We are a neurovirologist, neurologist and neuroscientist team interested in the role viruses play in neurodegenerative diseases. In our recently published research, we use new technology to search for the tire tracks of these viruses in Alzheimer’s patients. By focusing on the most vulnerable entry point to the brain, the nose, we discovered a genetic network that provides evidence of a robust viral response.

Many of the viruses implicated in dementia, including herpesviruses and the virus that causes COVID-19, enter the nose and interact with the olfactory system.

The olfactory system is constantly bombarded with odors, pollutants and pathogens. Particles inhaled through the nostrils bind to specific olfactory receptor cells in the tissue lining the nasal cavity. These receptors send messages to other cells in what’s called the olfactory bulb, which acts like a relay station that transmits these messages down the long nerves of the olfactory tract. These messages are then transferred to the area of the brain responsible for learning and memory, the hippocampus.

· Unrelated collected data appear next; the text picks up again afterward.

(** * postgres-migrate: a shallow embedding of [lib/index.js]

    The development follows the layout of the source file:
    - JavaScript strings and the string methods the library calls;
    - the [node:path] functions [resolve] and [join];
    - the file system, the database and the effect monad;
    - [generateMigration], [getMigrationFiles], [applyMigrations],
      [resetDatabase];
    - the properties of the specification, proved or refuted on these
      definitions.

    A JavaScript string is modelled by a Rocq [string] whose characters are
    its UTF-16 code units; the model covers the code units below 256
    (Latin-1), for which [toLowerCase], [\s] and [\d] are written out in
    full. *)

From Stdlib Require Import ZArith Ascii String List Lia.
From stdpp Require Import base gmap strings list sorting pretty.

Local Open Scope Z_scope.

(** ** JavaScript strings *)

Module Js.

Definition code (c : ascii) : N := N_of_ascii c.

Definition inRange (lo hi : N) (c : ascii) : bool :=
  ((lo <=? code c) && (code c <=? hi))%N.

(** [\d] *)
Definition isDigit (c : ascii) : bool := inRange 48 57 c.

(** [a-z] *)
Definition isLowerAZ (c : ascii) : bool := inRange 97 122 c.

(** [A-Z] *)
Definition isUpperAZ (c : ascii) : bool := inRange 65 90 c.
(** * manage_pg_server.c: server-side SQL callbacks of the management layer

    A shallow embedding of the Postgres callbacks [sql_hosts_contains],
    [sql_next_time_ical], [sql_max_hosts], [sql_severity_matches_ov] and
    [sql_regexp], of the helpers [textndup] and [get_max_hosts], and of the
    parts of the host-list library they rely on. *)

From Stdlib Require Import ZArith Floats Ascii String Lia.
From stdpp Require Import gmap strings list pretty.

Local Open Scope string_scope.
Local Open Scope Z_scope.

(** ** Machine integers *)

(** Conversion of an integer to [int32] / [int]: the value is reduced
    modulo 2^32 into the signed range. *)
Definition sint32 (z : Z) : Z := (z + 2 ^ 31) mod 2 ^ 32 - 2 ^ 31.

Definition INT_MIN : Z := - 2 ^ 31.
Definition INT_MAX : Z := 2 ^ 31 - 1.
Definition LONG_MIN : Z := - 2 ^ 63.
Definition LONG_MAX : Z := 2 ^ 63 - 1.

Definition in_int32 (z : Z) : Prop := INT_MIN <= z <= INT_MAX.

(** ** The call boundary: arguments, results, errors *)

(** One argument slot of a call: [fcinfo->arg[n]] together with
    [fcinfo->argnull[n]].  The slot holds a value whatever the flag says. *)
Record NullableDatum (A : Type) : Type := mkArg { value : A; isnull : bool }.
Arguments mkArg {A} _ _.
Arguments value {A} _.
Arguments isnull {A} _.

(** A non-null argument and a null one (whose slot holds [junk]). *)
Definition arg_of {A} (a : A) : NullableDatum A := mkArg a false.
Definition null_arg {A} (junk : A) : NullableDatum A := mkArg junk true.

(** What a callback hands back: [PG_RETURN_NULL], [PG_RETURN_BOOL] or
    [PG_RETURN_INT32]. *)
Inductive Datum : Type :=
| DatumNull
| DatumBool (b : bool)
| DatumInt32 (i : Z).

(** A call either returns or raises (a Postgres [ERROR] unwinds through
    the callback, none of the callbacks installs a handler). *)
Inductive outcome (A : Type) : Type :=
| Returns (a : A)
| Raises.
Arguments Returns {A} _.
Arguments Raises {A}.

Definition bind {A B} (m : outcome A) (k : A -> outcome B) : outcome B :=
  match m with
  | Returns a => k a
  | Raises => Raises
  end.

Notation "'call' x <- m ;; k" := (bind m (fun x => k))
  (at level 100, x name, m at level 50, k at level 100, right associativity).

The hippocampus plays a critical role assigning contextual information to odors, such as danger from the foul smell of propane or comfort from the smell of lavender. This area of the brain is also dramatically damaged in Alzheimer’s disease, causing devastating learning and memory deficits. For as many as 85% to 90% of Alzheimer’s patients, loss of smell is an early sign of disease.

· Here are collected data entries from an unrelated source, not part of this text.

(** C7: neither runner raises.  When the spawn raises [msg],
    [_shell_exec] returns status -1 with [msg] in [stderr]; and
    [_shell_exec_async] calls the callback it was given there and then,
    with status -1 and [msg] in [stderr], and leaves no child in flight
    that could call it again. *)
Theorem runners_capture_spawn_failure command msg w :
  (run sys (clock w) (Js.split " " command) = Threw msg ->
   _shell_exec sys command w
   = ({| status := (-1)%Z; stdin := command; stdout := ""; stderr := msg |},
      snd (spawned (Spawn (Js.split " " command)) w)))
  /\
  (launch sys (clock w) (Js.split " " command) = Some msg ->
   forall cb,
     let failure := {| status := (-1)%Z; stdin := command; stdout := "";
                       stderr := msg |} in
     let w' := snd (spawned (SpawnAsync (Js.split " " command)) w) in
     _shell_exec_async sys command (Some cb) w = invoke cb failure w' /\
     pending (snd (_shell_exec_async sys command (Some cb) w)) = pending w /\
     forall f, cb = External f ->
       trace (snd (_shell_exec_async sys command (Some cb) w))
       = (trace w ++ [SpawnAsync (Js.split " " command);
                      Called f (OfResult failure)])%list).
Proof.
  split.
  - intros H. unfold _shell_exec, bind. cbn. rewrite H. reflexivity.
  - intros H cb failure w'.
    assert (E : _shell_exec_async sys command (Some cb) w
                = invoke cb failure w').
    { unfold _shell_exec_async, bind. cbn. rewrite H. reflexivity. }
    split; [exact E|]. rewrite E. split.
    + destruct (invoke_untouched cb failure w') as (a & _). exact a.
    + intros f ->. cbn. rewrite <- app_assoc. reflexivity.
Qed.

The mechanism leading to smell loss in Alzheimer’s disease is relatively unknown. Like muscles that atrophy from lack of use, sensory deprivation is thought to lead to atrophy of the brain regions that specialize in interpreting sensory information. Strong sensory input to these regions is critical to maintain general brain health.

We hypothesize that viral infections throughout life are both contributors to and potential drug targets in Alzheimers’s disease. To test this idea, we used emerging, state-of-the-art technology to investigate the mRNA and protein networks of the olfactory system of Alzheimer’s disease patients.

The body uses mRNA, which is transcribed from DNA, to translate genetic material into proteins. The body uses specific mRNA sequences to produce a network of proteins that are used to fight against certain viruses. In some cases, the body continues to activate these pathways even after the the virus is cleared, leading to chronic inflammation and tissue damage. Identifying which mRNA sequences and protein networks are present can allow us to infer, to a degree, whether the body is or was responding to a viral pathogen at some point.